Lemma new_index (m : gmap Z string) (s : S) q :
  st_abs m s → (∀ id, is_Some (m !! id) → id < u64_max) → QueueService_new s = Done q →
  kv_storage q = s ∧ 0 ≤ end_index q ≤ u64_max ∧ ∀ id, is_Some (m !! id) → 0 ≤ id < end_index q.
Proof.
  intros Hs Hmax. unfold QueueService_new. rewrite (st_LastKey_ok m s Hs), bind_Done_eq. intros [= <-].
  simpl. split; [done|]. destruct (kv_Last m) as [[k v]|] eqn:Hl; simpl.
  - apply kv_Last_Some in Hl as [Hk Hgt]. pose proof (st_key m s k Hs ltac:(eauto)) as Hk64.
    pose proof (Hmax k ltac:(eauto)). unfold is_u64 in Hk64.
    rewrite add64_small by (unfold is_u64; lia). split; [lia|]. intros id Hid.
    pose proof (st_key m s id Hs Hid) as [? _]. specialize (Hgt id Hid). lia.
  - apply kv_Last_None in Hl as ->. split; [unfold u64_max, u64_modulus; lia|].
    intros id [? Hid]. by rewrite lookup_empty in Hid.
Qed.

☆ ☆ ☆ ☆ ☆

__Task to carry out__:
All of the entries should be written out again exactly.

__Answer to this problem__:
Lemma new_index (m : gmap Z string) (s : S) q :
  st_abs m s → (∀ id, is_Some (m !! id) → id < u64_max) → QueueService_new s = Done q →
  kv_storage q = s ∧ 0 ≤ end_index q ≤ u64_max ∧ ∀ id, is_Some (m !! id) → 0 ≤ id < end_index q.
Proof.
  intros Hs Hmax. unfold QueueService_new. rewrite (st_LastKey_ok m s Hs), bind_Done_eq. intros [= <-].
  simpl. split; [done|]. destruct (kv_Last m) as [[k v]|] eqn:Hl; simpl.
  - apply kv_Last_Some in Hl as [Hk Hgt]. pose proof (st_key m s k Hs ltac:(eauto)) as Hk64.
    pose proof (Hmax k ltac:(eauto)). unfold is_u64 in Hk64.
    rewrite add64_small by (unfold is_u64; lia). split; [lia|]. intros id Hid.
    pose proof (st_key m s id Hs Hid) as [? _]. specialize (Hgt id Hid). lia.
  - apply kv_Last_None in Hl as ->. split; [unfold u64_max, u64_modulus; lia|].
    intros id [? Hid]. by rewrite lookup_empty in Hid.
Qed.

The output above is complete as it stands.